We are in 1969. Yuya Utchida, Japanese rocker with stellar ambitions, is surfing on the psychedelic wave with his band The Flowers, six lighted stage beasts that attract the crowds without offering anything new. However all is not doomed to stagnate as well, Utchida saw the future of his group and he is radiant. Reversal of fortune; the singer Remi Aso and the guitarist Katsuhiko Kobayashi relocate to the States and leave the group dismembered, at bay. Mint, Utchida retired for several months to meditate on his sad situation. When he comes back, it is decided to make a difference for good: he turns everyone, including himself and with the exception of the drummer. Yuya Utchida & The Flowers is no longer, Utchida himself no longer plays, he becomes a manager full of what will be an entirely new entity, purified and destined to reach the Moon to join Princess Kaguya. But I digress ... The group must first create new members. Hideki Ishima, guitarist and Jun Kobayashi, bassist, are brought to join the remaining drummer George Wada. The Flowers are now a trio who begins to repeat in jam-sessions, to test their group alchemy. This will only be reached when Yuya Utchida falls in love (artistically speaking) with Joe Yamanaka. Singer with the gigantic afro, Joe is from the moribund scene of the Group Sounds; pseudo-rock whose stars are flattered by the record companies as real divas. The lucky bugger was close to finishing like the sadly made-up corpses of his scene before Utchida put his hand on him and invited him to repeat with his new band. The trio becomes a quartet, and to celebrate the occasion Yuya Utchida renames her group. The Flower Travellin 'Band is finally born.

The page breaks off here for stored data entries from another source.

(* ===== verification/GoTimeJson.v ===== *)
(** * Times in JSON

    A [time.Time] as [encoding/json] writes and reads it, and that the texts of
    times are ASCII.  A time is an instant here; the offset it is printed with is
    an argument. *)

From S2P Require Import Prelude GoStrings GoTime GoJson.
Local Open Scope wgmesh_scope.

Definition time_json_at (zone : Z) (t : Time) : json := JStr (format_rfc3339_nano zone t).
Definition time_json (t : Time) : json := time_json_at 0 t.
Definition dec_time (v : json) : option Time := match v with JStr s => parse_rfc3339 s | _ => None end.

Lemma time_reads_at zone t : zone_ok zone -> year_ok zone t -> dec_time (time_json_at zone t) = Some t.
Proof. intros Hz Hy. cbn [dec_time time_json_at]. by apply parse_format_nano. Qed.
Lemma time_reads t : year_ok 0 t -> dec_time (time_json t) = Some t.
Proof. by apply time_reads_at. Qed.

(** ** Times are ASCII *)

Lemma digits_ascii s : string_forall is_digit s = true -> ascii_str s = true.
Proof.
  unfold ascii_str. induction s as [|c s IH]; [done|]. cbn [string_forall]. intros H. bool_steps. rewrite IH by done.
  rewrite andb_true_r. unfold is_digit, byte_in in *. bool_steps. apply andb_true_iff. rewrite !Z.leb_le. lia.
Qed.
Lemma itoa_ascii z : ascii_str (itoa z) = true.
Proof. destruct (itoa_canon z) as [[H _]|(d & -> & [H _])]; by apply digits_ascii in H. Qed.
Lemma ascii_app a b : ascii_str a = true -> ascii_str b = true -> ascii_str (a ^^ b) = true.
Proof. unfold ascii_str. intros Ha Hb. by rewrite string_forall_app, Ha. Qed.
Lemma pad_app_ascii n z s : ascii_str s = true -> ascii_str (pad n z ^^ s) = true.
Proof. apply ascii_app, digits_ascii, pad_digits. Qed.

Lemma zone_ascii zone : ascii_str (format_zone zone) = true.
Proof.
  unfold format_zone. destruct (zone =? 0)%Z; [done|]. apply ascii_app; [by destruct (zone <? 0)%Z|].
  apply pad_app_ascii, (ascii_app ":"); [done|]. apply digits_ascii, pad_digits.
Qed.

Lemma datetime_ascii zone t tail : ascii_str tail = true -> ascii_str (format_datetime zone t tail) = true.
Proof.
  intros Ht. unfold format_datetime. cbv zeta.
  assert (forall c n z s, byte_in 0 127 c = true -> ascii_str s = true -> ascii_str (String c (pad n z ^^ s)) = true) as Hc.
  { intros c n z s Hb Hs. pose proof (pad_app_ascii n z s Hs) as H. unfold ascii_str in *. cbn [string_forall]. by rewrite Hb. }
  generalize (civil_of_days ((time_to_unix t + zone) / 86400)). generalize ((time_to_unix t + zone) mod 86400)%Z. intros s d.
  apply pad_app_ascii. do 4 (apply Hc; [reflexivity|]). by apply Hc.
Qed.

Lemma format_rfc3339_ascii zone t : ascii_str (format_rfc3339 zone t) = true.
Proof. unfold format_rfc3339. apply datetime_ascii. apply zone_ascii. Qed.

Lemma time_json_ok zone t : json_ok (time_json_at zone t) = true.
Proof.
  cbn [json_ok time_json_at]. unfold format_rfc3339_nano. apply datetime_ascii. apply ascii_app; [|apply zone_ascii]. unfold format_frac.
  pose proof (trim_zeros_digits _ (proj1 (pad_digits 9 (t mod second)))) as H. destruct (trim_zeros _) as [|c r]; [done|].
  apply (ascii_app "."); [done|]. by apply digits_ascii.
Qed.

Its formula is simple: a powerful rhythmic seating that holds the walls while a virtuoso guitarist leads the dance in duet with a charismatic singer who plays castrats at the Robert Plant or Ozzy Osbourne. The Flower Travellin Band has everything to walk, it lacks only inspiration. But let's not go too fast. Utchida is a conscientious man; no question of risking failure, as long as the group does not handle its formula to perfection, it will not get wet to propose personal compositions. So it left again for an album of covers: Anywhere.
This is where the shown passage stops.